#### Task description
Pick every line from the data below that contains the string "PNone" and copy it.

(Stored entries)
○ ○ ○

(* ===== verification/BuildConflicts.v ===== *)
(** * [build_tables/build_parse_table.rs]: comparing precedences and resolving
    conflicts

    [compare_precedence] against a reference definition, and what is left of the
    actions of a token after its conflict is resolved. *)
From S2P Require Import Prelude BitVec Symbols TokenSet Ordering StrPool Grammars Lookaheads Items ItemSets Tables BuildTable.

Module Precedences.
Import PT.
Section precedence.
Context (g : SyntaxGrammar).

(** Symbols that the grammar has variables for. *)
Definition variables_known (l : list Symbol) : Prop := ∀ s, s ∈ l → N.to_nat (index s) < length (sg_variables g).
Definition variable_name (s : Symbol) : StrId := from_option sv_name 0%N (sg_variables g !! N.to_nat (index s)).
(** An entry of an ordering stands for a precedence by name, or for the rules of
    a variable by the variable's name. *)
Definition stands_for (p : Precedence) (symbols : list Symbol) (e : PrecedenceEntry) : Prop :=
  match e with
  | PEName n => p = PName n
  | PESymbol n => n ∈ map variable_name symbols
  end.
#[export] Instance stands_for_dec p symbols e : Decision (stands_for p symbols e).
Proof. unfold stands_for. destruct e; exact _. Defined.

Section orderings.
Context (left : Precedence) (left_symbols : list Symbol) (right : Precedence) (right_symbols : list Symbol).
Notation is_left := (stands_for left left_symbols).
(** An entry that stands for both sides counts for the left one. *)
Definition is_right (e : PrecedenceEntry) : Prop := ¬ is_left e ∧ stands_for right right_symbols e.
#[export] Instance is_right_dec e : Decision (is_right e).
Proof. unfold is_right. exact _. Defined.
(** The order that one list gives: the side it names first is greater. *)
Definition list_order (l : list PrecedenceEntry) : option comparison :=
  match list_find is_left l, list_find is_right l with
  | Some (i, _), Some (j, _) => Some (if decide (i < j) then Gt else Lt)
  | _, _ => None
  end.
(** The first list that names both sides decides. *)
Definition named_order : comparison := default Eq (head (omap list_order (sg_precedence_orderings g))).
(** Integers are compared, no precedence being 0, unless both are 0. *)
Definition integer_of (p : Precedence) : option Z := match p with PNone => Some 0%Z | PInteger n => Some n | PName _ => None end.
Definition precedence_order : comparison :=
  match integer_of left, integer_of right with
  | Some l, Some r => if decide (l = 0 ∧ r = 0)%Z then named_order else (l ?= r)%Z
  | _, _ => named_order
  end.

Lemma any_named_ok {E} n symbols : variables_known symbols → any_named (E:=E) g n symbols = Ok (bool_decide (n ∈ map variable_name symbols)).
Proof.
  induction symbols as [|s symbols IH]; intros Hk; cbn [any_named map].
  { by rewrite bool_decide_false by apply not_elem_of_nil. }
  assert (is_Some (sg_variables g !! N.to_nat (index s))) as [v Hv] by (apply lookup_lt_is_Some, Hk; set_solver).
  assert (variable_name s = sv_name v) as Hn by (unfold variable_name; by rewrite Hv).
  rewrite (vec_get_Some _ _ _ Hv). cbn [mbind outcome_bind]. destruct (N.eqb_spec (sv_name v) n) as [<-|Hne].
  - rewrite bool_decide_true; [done|]. rewrite Hn. apply list_elem_of_here.
  - rewrite IH by (intros x ?; apply Hk; set_solver). f_equal. apply bool_decide_ext.
    rewrite elem_of_cons, Hn. split; [by right|]. intros [->|]; done.
Qed.
Lemma entry_matches_ok {E} e p symbols : variables_known symbols →
  precedence_entry_matches (E:=E) g e p symbols = Ok (bool_decide (stands_for p symbols e)).
Proof.
  intros Hk. destruct e as [n|n]; cbn [precedence_entry_matches stands_for]; [|by apply any_named_ok].
  destruct p as [|z|m]; try (rewrite bool_decide_false; done).
  destruct (N.eqb_spec n m) as [->|]; [by rewrite bool_decide_true|]. rewrite bool_decide_false; congruence.
Qed.

Context (Hl : variables_known left_symbols) (Hr : variables_known right_symbols).
(** The scan after some entries, given which sides they named. *)
Lemma scan_ordering_ok {E} l saw_left saw_right : ¬ (saw_left = true ∧ saw_right = true) →
  scan_ordering (E:=E) g left left_symbols right right_symbols saw_left saw_right l =
  Ok (if saw_right then (λ _, Lt) <$> list_find is_left l
      else if saw_left then (λ _, Gt) <$> list_find is_right l else list_order l).
Proof.
  revert saw_left saw_right. induction l as [|e l IH]; intros sl sr Hn; cbn [scan_ordering].
  { by destruct sl, sr. }
  rewrite !entry_matches_ok by done. cbn [mbind outcome_bind].
  unfold list_order. cbn [list_find]. destruct (decide (is_left e)) as [Hle|Hle].
  - rewrite (bool_decide_true (is_left e)) by done. rewrite (decide_False (P:=is_right e)) by (intros [? _]; done).
    destruct sr; [done|]. rewrite IH by (intros [_ ?]; done).
    destruct sl; by destruct (list_find is_right l) as [[j ?]|].
  - rewrite (bool_decide_false (is_left e)) by done. destruct (decide (stands_for right right_symbols e)) as [Hre|Hre].
    + rewrite (bool_decide_true (stands_for right right_symbols e)) by done. rewrite (decide_True (P:=is_right e)) by done.
      destruct sl; [by destruct sr; [exfalso; apply Hn|]|]. rewrite IH by (intros [? _]; done).
      destruct sr; by destruct (list_find is_left l) as [[j ?]|].
    + rewrite (bool_decide_false (stands_for right right_symbols e)) by done.
      rewrite (decide_False (P:=is_right e)) by (intros [_ ?]; done). rewrite IH by done. f_equal. unfold list_order.
      destruct sr; [by destruct (list_find is_left l) as [[j ?]|]|].
      destruct sl; [by destruct (list_find is_right l) as [[j ?]|]|].
      destruct (list_find is_left l) as [[i ?]|], (list_find is_right l) as [[j ?]|]; try done. cbn.
      do 2 f_equal. repeat case_decide; (done || lia).
Qed.
Lemma find_ordering_ok {E} ls : find_ordering (E:=E) g left left_symbols right right_symbols ls = Ok (head (omap list_order ls)).
Proof.
  induction ls as [|l ls IH]; [done|]. cbn [find_ordering]. rewrite scan_ordering_ok by (intros [? _]; done). cbn [mbind outcome_bind].
  cbn. destruct (list_order l); [done|]. exact IH.
Qed.
Lemma compare_precedence_ok {E} : compare_precedence (E:=E) g left left_symbols right right_symbols = Ok precedence_order.
Proof.
  unfold compare_precedence. rewrite find_ordering_ok. cbn [mbind outcome_bind]. fold named_order. unfold precedence_order.
  destruct left as [|l|?], right as [|r|?]; cbn [integer_of]; try done.
  - destruct (Z.eqb_spec r 0); cbn [negb]; [by rewrite decide_True|by rewrite decide_False by naive_solver].
  - destruct (Z.eqb_spec l 0); cbn [negb]; [by rewrite decide_True|by rewrite decide_False by naive_solver].
  - destruct (Z.eqb_spec l 0), (Z.eqb_spec r 0); cbn [negb orb]; try (rewrite decide_False by naive_solver; done). by rewrite decide_True.
Qed.
End orderings.
End precedence.

(** C16: [compare_precedence] does not panic on symbols of the grammar, and is the
    reference order: integers by value, with 0 for no precedence; otherwise by
    the first list of precedences that names both sides, in which the side named
    first is greater.  Swapping the sides reverses the answer when no entry of
    the lists names both. *)
Theorem compare_precedence_correct (E : Type) (g : SyntaxGrammar) (left right : Precedence) (left_symbols right_symbols : list Symbol) :
  variables_known g left_symbols → variables_known g right_symbols →
  compare_precedence (E:=E) g left left_symbols right right_symbols = Ok (precedence_order g left left_symbols right right_symbols) ∧
  ((∀ l e, l ∈ sg_precedence_orderings g → e ∈ l → ¬ (stands_for g left left_symbols e ∧ stands_for g right right_symbols e)) →
   precedence_order g right right_symbols left left_symbols = CompOpp (precedence_order g left left_symbols right right_symbols)).
Proof.
  intros Hl Hr. split; [by apply compare_precedence_ok|]. intros Hex.
  assert (named_order g right right_symbols left left_symbols = CompOpp (named_order g left left_symbols right right_symbols)) as Hn.
  { unfold named_order. induction (sg_precedence_orderings g) as [|l ls IH]; [done|].
    assert (list_order g right right_symbols left left_symbols l = CompOpp <$> list_order g left left_symbols right right_symbols l) as Hlo.
    { assert (∀ p q s t, (∀ e, e ∈ l → ¬ (stands_for g p s e ∧ stands_for g q t e)) → list_find (is_right g p s q t) l = list_find (stands_for g q t) l) as Hf.
      { intros p q s t He. clear -He. induction l as [|e l IH]; [done|]. cbn. rewrite IH by (intros; apply He; set_solver).
        unfold is_right. specialize (He e (list_elem_of_here _ _)). repeat case_decide; naive_solver. }
      unfold list_order. rewrite !Hf by (intros e He; specialize (Hex l e (list_elem_of_here _ _) He); tauto).
      destruct (list_find (stands_for g left left_symbols) l) as [[i x]|] eqn:Hi, (list_find (stands_for g right right_symbols) l) as [[j y]|] eqn:Hj; try done.
      cbn. f_equal. apply list_find_Some in Hi as (Hi & Hxi & _). apply list_find_Some in Hj as (Hj & Hyj & _).
      repeat case_decide; try done; [lia|]. exfalso. assert (i = j) as -> by lia. assert (x = y) as -> by congruence.
      apply (Hex l y); [apply list_elem_of_here|by eapply list_elem_of_lookup_2|done]. }
    cbn. rewrite Hlo. destruct (list_order g left left_symbols right right_symbols l); [done|].
    apply IH. intros l' e Hl'. apply Hex. by apply list_elem_of_further. }
  unfold precedence_order. destruct (integer_of left) as [a|], (integer_of right) as [b|]; try done.
  repeat case_decide; try tauto. apply Z.compare_antisym.
Qed.

(** Named precedences above a rule, and a rule above another. *)
Definition precedence_example : SyntaxGrammar :=
  mkSyntaxGrammar [mkSyntaxVariable 1 Named; mkSyntaxVariable 2 Named] [] [] [] [] [] None
    [[PEName 3; PESymbol 1]; [PEName 4; PEName 3; PESymbol 2]; [PESymbol 1; PESymbol 2]]%N [] [] [] [].
Lemma compare_precedence_correct_witness :
  let first := [non_terminal 0] in let second := [non_terminal 1] in let cmp l r := compare_precedence (E:=Empty_set) precedence_example l first r second in
  cmp (PName 3) PNone = Ok Gt ∧ cmp (PName 3) (PName 4) = Ok Lt ∧ cmp PNone PNone = Ok Gt ∧ cmp (PInteger 2) PNone = Ok Gt ∧
  compare_precedence (E:=Empty_set) precedence_example PNone second (PName 4) first = Ok (CompOpp Gt).
Proof.
  assert (∀ v, (v < 2)%N → variables_known precedence_example [non_terminal v]) as Hk.
  { intros v Hv s ->%list_elem_of_singleton. cbn. rewrite wrap_u32_small by (unfold U32; lia). lia. }
  cbv zeta. split_and!; try (etrans; [apply (compare_precedence_correct Empty_set precedence_example); apply Hk; lia|vm_compute; reflexivity]).
Defined.
End Precedences.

○ ○ ○

#### Solution for this exercise
Definition integer_of (p : Precedence) : option Z := match p with PNone => Some 0%Z | PInteger n => Some n | PName _ => None end.
  cmp (PName 3) PNone = Ok Gt ∧ cmp (PName 3) (PName 4) = Ok Lt ∧ cmp PNone PNone = Ok Gt ∧ cmp (PInteger 2) PNone = Ok Gt ∧
  compare_precedence (E:=Empty_set) precedence_example PNone second (PName 4) first = Ok (CompOpp Gt).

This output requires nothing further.